Beispielsweise eignet sich ein Tablet, dank besserer Bedienbarkeit und Performance, eher als ein Smartphone. Zudem führen mehrere Objekt-Tracker und leistungsstarke Segmentierungsalgorithmen zu einer höheren Effizienz und qualitativ hochwertigen Annotationen.

Die fertige Toolkette sollte auf sich ändernde Situationen wie Beleuchtung, Objektgröße und –art sowie Wetter vorbereitet sein. Bedeutet, dass mehrere Optionen für verschiedene Objekt-Tracker, Segmentierungsalgorithmen sowie Machine Learning-Modelle vorhanden sind, um gegebenenfalls im laufenden Betrieb wechseln zu können.

Weitere Einsatzfelder

Es gibt jedoch Bereiche, in denen diese Form der Objekterkennung zwar eingesetzt, aber keine Trainingsdaten über Kameras aufgezeichnet werden können. Beispielsweise bei bildgebenden Verfahren in der Medizin wie Ultraschall, MRT oder PET-CT. Hier kann aber das Grundkonzept zum Einsatz kommen, um mithilfe von Live-Aufnahmen gesunde als auch auffällige Gewebestrukturen zu annotieren. So könnte medizinisches Personal während Routine-Untersuchungen das Gewebe markieren, um Daten zu erzeugen. Diese können dann zum Training eines Modells verwendet werden, um später wiederum bei der Erkennung von Erkrankungen zu unterstützen.


Fazit

Die Trainingsdatengenerierung mit mobilen Endgeräten hat das Potential schnell und effizient neue Daten zu annotieren, wenn eine neue Objekterkennung entwickelt werden soll. Aktuell erfordert die Generierung von Trainingsdaten noch viel manuelle Arbeit durch den Menschen. Unterstützt wird hier zwar durch verschiedene teilautomatisierte Algorithmen, jedoch könnte der Automatisierungsgrad durch den beschriebenen Ansatz steigen. Durch in Zukunft performantere Objekt-Tracker, Segmentierungsalgorithmen und leistungsfähigere Endgeräte könnte dieser Ansatz eine Alternative zur herkömmlichen Trainingsdatengenerierung in bestimmten Bereichen sein.

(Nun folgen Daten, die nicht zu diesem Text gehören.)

Lemma call_alike {A} (f1 f2 : M A) (p1 p2 : Cli.Process) :
  alike_calls f1 f2 → alike p1 p2 →
  (Cli.call f1 p1).1 = (Cli.call f2 p2).1 ∧ alike (Cli.call f1 p1).2 (Cli.call f2 p2).2.
Proof.
  intros Hf (Hout & Hdisk & Hreqs). unfold Cli.call.
  destruct (Hf (net (Cli.machine p1)) (net (Cli.machine p2))) as [Hres Heff].
  destruct (f1 _) as [a1 w1]. destruct (f2 _) as [a2 w2]. simpl in *.
  split; [done|]. split; [done|]. split; [done|].
  by apply (same_effect_requests _ _ _ _ Heff).
Qed.

Lemma call_Stdout_alike {A} (f1 f2 : M A) (p1 p2 : Cli.Process) :
  alike_calls f1 f2 → alike p1 p2 →
  (Cli.call_Stdout f1 p1).1 = (Cli.call_Stdout f2 p2).1
  ∧ alike (Cli.call_Stdout f1 p1).2 (Cli.call_Stdout f2 p2).2.
Proof.
  intros Hf (Hout & Hdisk & Hreqs). unfold Cli.call_Stdout.
  destruct (Hf (net (Cli.machine p1)) (net (Cli.machine p2))) as [Hres Heff].
  destruct (f1 _) as [a1 w1]. destruct (f2 _) as [a2 w2]. simpl in *.
  split; [done|]. split; [|split; [done|]].
  - by rewrite Hout, (proj2 Heff Cli.stdout_path).
  - by apply (same_effect_requests _ _ _ _ Heff).
Qed.

Lemma call_path_alike {A} (f1 f2 : Machine → A * Machine) (p1 p2 : Cli.Process) :
  (∀ m1 m2, disk m1 = disk m2 → requests (net m1) = requests (net m2) →
     (f1 m1).1 = (f2 m2).1 ∧ disk (f1 m1).2 = disk (f2 m2).2
     ∧ requests (net (f1 m1).2) = requests (net (f2 m2).2)) →
  alike p1 p2 →
  (Cli.call_path f1 p1).1 = (Cli.call_path f2 p2).1
  ∧ alike (Cli.call_path f1 p1).2 (Cli.call_path f2 p2).2.
Proof.
  intros Hf (Hout & Hdisk & Hreqs). unfold Cli.call_path.
  destruct (Hf (Cli.machine p1) (Cli.machine p2) Hdisk Hreqs) as (Hres & Hd & Hr).
  destruct (f1 _) as [a1 m1]. destruct (f2 _) as [a2 m2]. simpl in *. by repeat split.
Qed.

Lemma talk_loop_alike (tl : option Logger) (cl : Client) (bot : string) (lines : list string)
    (sessionId : Z) (p1 p2 : Cli.Process) :
  alike p1 p2 →
  (Cli.talk_loop lib go (with_tracelog tl cl) bot lines sessionId p1).1
  = (Cli.talk_loop lib go cl bot lines sessionId p2).1
  ∧ alike (Cli.talk_loop lib go (with_tracelog tl cl) bot lines sessionId p1).2
          (Cli.talk_loop lib go cl bot lines sessionId p2).2.
Proof.
  revert sessionId p1 p2. induction lines as [|line rest IH]; intros sessionId p1 p2 H; simpl.
  { by split. }
  case_bool_decide; [by split|].
  destruct (call_alike _ _ p1 p2 (Talk_alike tl cl bot line "" sessionId false) H)
    as [Hres Hp].
  destruct (Cli.call (Talk go (with_tracelog tl cl) bot line "" sessionId false) p1)
    as [[r1 e1] q1].
  destruct (Cli.call (Talk go cl bot line "" sessionId false) p2) as [[r2 e2] q2].
  simpl in *. injection Hres as -> ->.
  destruct e2 as [e|]; [split; [done|by apply alike_Print]|].
  destruct r2 as [r|]; [|by split].
  apply IH. by apply alike_Println.
Qed.

Lemma call_New_main (fl : Cli.Flags) (p : Cli.Process) :
  Cli.call (New go [SetErrorLog (Some (Cli.log_New ""));
                    SetCredentials (Cli.appId fl) (Cli.userKey fl)]) p
  = if bool_decide (Cli.appId fl = "") || bool_decide (Cli.userKey fl = "") then
      (inl ErrNoCred,
       {| Cli.machine :=
            {| net := {| history := history (net (Cli.machine p))
                           ++ [Printf (Cli.log_New "") "Missing application ID or user key" []];
                         stream := stream (net (Cli.machine p)) |};
               disk := disk (Cli.machine p) |};
          Cli.stdout := Cli.stdout p; Cli.stderr := Cli.stderr p |})
    else
      (inr (Build_Client (Cli.appId fl) (Cli.userKey fl) DefaultURL (Some (Cli.log_New ""))
              None (http_DefaultClient go)),
       {| Cli.machine := {| net := net (Cli.machine p); disk := disk (Cli.machine p) |};
          Cli.stdout := Cli.stdout p; Cli.stderr := Cli.stderr p |}).
Proof.
  unfold Cli.call. rewrite New_main.
  by destruct (bool_decide (Cli.appId fl = "") || bool_decide (Cli.userKey fl = "")).
Qed.

Lemma call_SetTraceLog (tl : option Logger) (cl : Client) (p : Cli.Process) :
  Cli.call (SetTraceLog tl cl) p
  = (with_tracelog tl cl, None,
     {| Cli.machine := {| net := net (Cli.machine p); disk := disk (Cli.machine p) |};
        Cli.stdout := Cli.stdout p; Cli.stderr := Cli.stderr p |}).
Proof. reflexivity. Qed.

Ltac alike_by lem :=
  match goal with
  | |- context [Cli.call ?f1 ?p1] =>
      match goal with
      | |- context [Cli.call ?f2 ?p2] =>
          let H := fresh "H" in
          pose proof (call_alike f1 f2 p1 p2 lem (alike_refl _)) as H;
          destruct (Cli.call f1 p1) as [? ?]; destruct (Cli.call f2 p2) as [? ?]
      end
  | |- context [Cli.call_Stdout ?f1 ?p1] =>
      match goal with
      | |- context [Cli.call_Stdout ?f2 ?p2] =>
          let H := fresh "H" in
          pose proof (call_Stdout_alike f1 f2 p1 p2 lem (alike_refl _)) as H;
          destruct (Cli.call_Stdout f1 p1) as [? ?];
          destruct (Cli.call_Stdout f2 p2) as [? ?]
      end
  | |- context [Cli.call_path ?f1 ?p1] =>
      match goal with
      | |- context [Cli.call_path ?f2 ?p2] =>
          let H := fresh "H" in
          pose proof (call_path_alike f1 f2 p1 p2 lem (alike_refl _)) as H;
          destruct (Cli.call_path f1 p1) as [? ?];
          destruct (Cli.call_path f2 p2) as [? ?]
      end
  end.

(** X24. The flag [-debug] changes nothing but the trace. With it and
    without it a run of the command line client ends the same way,
    writes the same to the standard output, sends the same requests
    and leaves the same disk. *)
Theorem debug_changes_no_outcome (fl : Cli.Flags) (stdin : list string) (p : Cli.Process) :
  let traced := Cli.run lib go (Cli.with_debug true fl) stdin p in
  let plain := Cli.run lib go (Cli.with_debug false fl) stdin p in
  traced.1 = plain.1 ∧ alike traced.2 plain.2.
Proof.
  unfold Cli.run. cbn [Cli.with_debug Cli.appId Cli.userKey Cli.name Cli.out Cli.file
                        Cli.input Cli.cmd Cli.debug].
  rewrite !call_New_main.
  destruct (bool_decide (Cli.appId fl = "") || bool_decide (Cli.userKey fl = "")).
  { cbv zeta. split; [done|apply alike_refl]. }
  rewrite call_SetTraceLog.
  set (cl := Build_Client _ _ _ _ _ _).
  set (tl := Some (Cli.log_New "TRACE: ")).
  set (q := {| Cli.machine := _; Cli.stdout := _; Cli.stderr := _ |}).
  set (command := Cli.strings_ToLower lib (Cli.cmd fl)).
  cbv zeta beta iota. rewrite !bool_decide_not. clearbody command.
  repeat match goal with
         | |- context [bool_decide ?P] =>
             destruct (bool_decide_reflect P); cbn [andb negb orb]; try congruence
         end.
  all: try (split; [done|apply alike_refl]).
  all: first
    [ alike_by (List_alike tl cl)
    | alike_by (CreateBot_alike tl cl (Cli.name fl))
    | alike_by (DeleteBot_alike tl cl (Cli.name fl))
    | alike_by (UploadFileFromPath_alike tl cl (Cli.name fl) (Cli.file fl))
    | alike_by (GetFile_alike tl cl (Cli.name fl) (Cli.file fl) (Some (Cli.os_Stdout (disk (Cli.machine q)))))
    | alike_by (GetFileToPath_alike tl cl (Cli.name fl) (Cli.out fl))
    | alike_by (DeleteFile_alike tl cl (Cli.name fl) (Cli.file fl))
    | alike_by (ListFiles_alike tl cl (Cli.name fl))
    | alike_by (DownloadFiles_alike tl cl (Cli.name fl) (Some (Cli.os_Stdout (disk (Cli.machine q)))))
    | alike_by (DownloadFilesToPath_alike tl cl (Cli.name fl) (Cli.out fl))
    | alike_by (Verify_alike tl cl (Cli.name fl))
    | alike_by (Talk_alike tl cl (Cli.name fl) (Cli.input fl) "" 0%Z false)
    | apply talk_loop_alike; apply alike_refl ].
  all: cbn [fst snd] in H; destruct H as [-> Halike].
  all: try by apply alike_report.
  all: repeat match goal with
              | x : (_ * _)%type |- _ => destruct x
              | x : option _ |- _ => destruct x
              end; cbn [fst snd]; (split; [done|]).
  all: try by apply alike_Print.
  all: by apply alike_Println.
Qed.

End Trace.

(** ** The further properties on concrete inputs *)

Section MoreExamples.

(** No base URL among the options (X1). *)
Lemma New_default_url_witness :
  ∃ cl, (New Std.std (map (option_of Std.std) [Credentials "app" "key"; ErrorLog None])
           Std.quiet).1 = inr cl
        ∧ url cl = DefaultURL.
Proof.
  apply (New_default_url Std.std [Credentials "app" "key"; ErrorLog None] Std.quiet);
    [reflexivity | discriminate | discriminate].
Defined.

(** Two credentials and two base URLs: the last of each counts (X2). *)
Lemma New_last_option_wins_witness :
  ∃ cl, New Std.std (map (option_of Std.std)
                       [Credentials "a" "b"; BaseUrl "http://first/";
                        TraceLog (Some (logger "trace")); Credentials "app" "key";
                        BaseUrl "http://host/"]) Std.quiet
        = (inr cl,
           {| history := [Printf (logger "trace") ("Using URL [%s]" +:+ LF) ["http://host"]];
              stream := None |})
        ∧ appId cl = "app" ∧ userKey cl = "key" ∧ url cl = "http://host"
        ∧ tracelog cl = Some (logger "trace").
Proof.
  eexists. split.
  - apply (New_last_option_wins Std.std
             [Credentials "a" "b"; BaseUrl "http://first/"; TraceLog (Some (logger "trace"));
              Credentials "app" "key"; BaseUrl "http://host/"] Std.quiet);
      [reflexivity | discriminate | discriminate].
  - repeat split.
Defined.

(** An empty user key (X3). *)
Lemma New_logs_missing_credentials_witness :
  New Std.std (map (option_of Std.std) [ErrorLog (Some (logger "err")); Credentials "app" ""])
    Std.quiet
  = (inl ErrNoCred,
     {| history := [Printf (logger "err") "Missing application ID or user key" []];
        stream := None |}).
Proof.
  apply (New_logs_missing_credentials Std.std
           [ErrorLog (Some (logger "err")); Credentials "app" ""] Std.quiet);
    [reflexivity | right; reflexivity].
Defined.
Definition throw {S A} (e : error) : go S A := λ s, (Err e, s).
Definition crash {S A} (p : panic) : go S A := λ s, (Panic p, s).
Definition get {S} : go S S := λ s, (Ok s, s).
Definition gets {S A} (f : S → A) : go S A := λ s, (Ok (f s), s).
Definition modify {S} (f : S → S) : go S unit := λ s, (Ok tt, f s).
Definition lift_res {S A} (r : res A) : go S A := λ s, (r, s).

(** [err := m(); ...]: the error is a value the caller inspects. *)
Definition try {S A} (m : go S A) : go S (A + error) := λ s,
  match m s with
  | (Ok a, s') => (Ok (inl a), s')
  | (Err e, s') => (Ok (inr e), s')
  | (Panic p, s') => (Panic p, s')
  end.

(** Run a computation on a part of the state. *)
Definition zoom {S T A} (proj : S → T) (upd : T → S → S) (m : go T A) : go S A := λ s,
  let '(r, t) := m (proj s) in (r, upd t s).

Lemma go_bind_ok {S A B} (m : go S A) (f : A → go S B) s a s' :
  m s = (Ok a, s') → (m ≫= f) s = f a s'.
Proof. intros H. unfold mbind, go_bind. by rewrite H. Qed.

Lemma go_bind_err {S A B} (m : go S A) (f : A → go S B) s e s' :
  m s = (Err e, s') → (m ≫= f) s = (Err e, s').
Proof. intros H. unfold mbind, go_bind. by rewrite H. Qed.

Lemma go_bind_panic {S A B} (m : go S A) (f : A → go S B) s p s' :
  m s = (Panic p, s') → (m ≫= f) s = (Panic p, s').
Proof. intros H. unfold mbind, go_bind. by rewrite H. Qed.

Lemma go_bind_inv_ok {S A B} (m : go S A) (f : A → go S B) s b s'' :
  (m ≫= f) s = (Ok b, s'') → ∃ a s', m s = (Ok a, s') ∧ f a s' = (Ok b, s'').
Proof. unfold mbind, go_bind. destruct (m s) as [[] ?]; naive_solver. Qed.

Lemma go_assoc {S A B C} (m : go S A) (f : A → go S B) (g : B → go S C) s :
  (m ≫= λ a, f a ≫= g) s = ((m ≫= f) ≫= g) s.
Proof. unfold mbind, go_bind. by destruct (m s) as [[] ?]. Qed.

Lemma go_bind_ext {S A B} (m : go S A) (f g : A → go S B) s :
  (∀ a s', f a s' = g a s') → (m ≫= f) s = (m ≫= g) s.
Proof. intros H. unfold mbind, go_bind. by destruct (m s) as [[] ?]. Qed.

Lemma go_lift_ok {S A B} (r : res A) (f : A → go S B) s a : r = Ok a → (lift_res r ≫= f) s = f a s.
Proof. by intros ->. Qed.

Lemma go_lift_err {S A B} (r : res A) (f : A → go S B) s e :
  r = Err e → (lift_res r ≫= f) s = (Err e, s).
Proof. by intros ->. Qed.

Lemma try_no_panic {S A B} (m : go S A) (f : A + error → go S B) s :
  is_panic (m s).1 = false → ∃ r, (try m ≫= f) s = f r (m s).2.
Proof. intros H. unfold try, mbind, go_bind. destruct (m s) as [[]]; naive_solver. Qed.

Lemma try_ok {S A} (m : go S A) s a s' : m s = (Ok a, s') → try m s = (Ok (inl a), s').
Proof. intros H. unfold try. by rewrite H. Qed.

Lemma try_err {S A} (m : go S A) s e s' : m s = (Err e, s') → try m s = (Ok (inr e), s').
Proof. intros H. unfold try. by rewrite H. Qed.

(** Steps of a computation whose first action is known. *)
Ltac go_unfold :=
  unfold mbind, go_bind, mret, go_ret, throw, crash, get, gets, modify, lift_res, try, zoom in *.

(** Case analysis on every branch of an executable definition, closing the
    impossible ones. *)
Ltac go_cases :=
  repeat (case_match; simplify_eq/=; try done).

(** ** Strings

    A Go string is a sequence of bytes: [string] with Stdlib's byte conversions. *)

Definition string_bytes (s : string) : bytes := String.list_byte_of_string s.
Definition bytes_string (b : bytes) : string := String.string_of_list_byte b.

Lemma bytes_string_bytes s : bytes_string (string_bytes s) = s.
Proof. apply String.string_of_list_byte_of_string. Qed.

Lemma string_bytes_string b : string_bytes (bytes_string b) = b.
Proof. apply String.list_byte_of_string_of_list_byte. Qed.

Abbreviation chars := String.list_ascii_of_string.

Lemma chars_app s t : chars (s +:+ t) = chars s ++ chars t.
Proof. induction s as [|a s IH]; simpl; [done |]. f_equal. apply IH. Qed.

#[global] Instance chars_inj : Inj (=) (=) chars.
Proof.
  intros s t H. by rewrite <- (String.string_of_list_ascii_of_string s), H,
    String.string_of_list_ascii_of_string.
Qed.

(** Two lists cut at their last separator agree on both parts. *)
Lemma last_sep_inj {A} (c : A) (l1 l2 r1 r2 : list A) :
  c ∉ r1 → c ∉ r2 → l1 ++ c :: r1 = l2 ++ c :: r2 → l1 = l2 ∧ r1 = r2.
Proof.
  revert l2. induction l1 as [|x l1 IH]; intros [|y l2] H1 H2 E; simplify_eq/=; auto.
  - destruct H1. apply elem_of_app. right. left.
  - destruct H2. apply elem_of_app. right. left.
  - destruct (IH l2) as [-> ->]; auto.
Qed.

(** ** Generic facts on lists *)

Lemma take_app_exact {A} (l k : list A) n : n = length l → take n (l ++ k) = l.
Proof. intros ->. apply take_app_length. Qed.

Lemma drop_app_exact {A} (l k : list A) n : n = length l → drop n (l ++ k) = k.
Proof. intros ->. apply drop_app_length. Qed.

(** A buffer of fixed capacity after [append(buf[:0], out...)]: the bytes land in the
    backing array when they fit; otherwise Go reallocates and [buf] is unchanged. *)
Definition append_into (buf out : bytes) : bytes :=
  if decide (length out ≤ length buf) then out ++ drop (length out) buf else buf.

Lemma append_into_exact buf out : length out = length buf → append_into buf out = out.
Proof.
  intros H. unfold append_into. rewrite decide_True by lia.
  rewrite H, drop_all, app_nil_r. done.
Qed.

Create HintDb tuna.
Create Rewrite HintDb tuna.
#[export] Hint Resolve byte_val_range uint32_of_range uint32_le_range : tuna.
#[export] Hint Rewrite @take_app_exact @drop_app_exact using (simpl; lia) : tuna.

Maximilian Happel startete 2012 mit einem dualen Studium der Elektro- und Informationstechnik bei der EDAG Group, das er 2016 mit dem Bachelor-Abschluss beendete. Nach einigen Monaten bei EDAG in Köln verbrachte er 1,5 Jahre bei Ford in Köln als HIL-Testingenieur, bevor er als Softwareentwickler im Bereich der Konzeptentwicklung in Fulda 2018 startete. Parallel zum Beruf absolvierte er ein Masterstudium im Bereich Eingebettete Systeme, das mit der Masterthesis zur effizienten Trainingsdatengenerierung mit mobilen Endgeräten 2021 endete.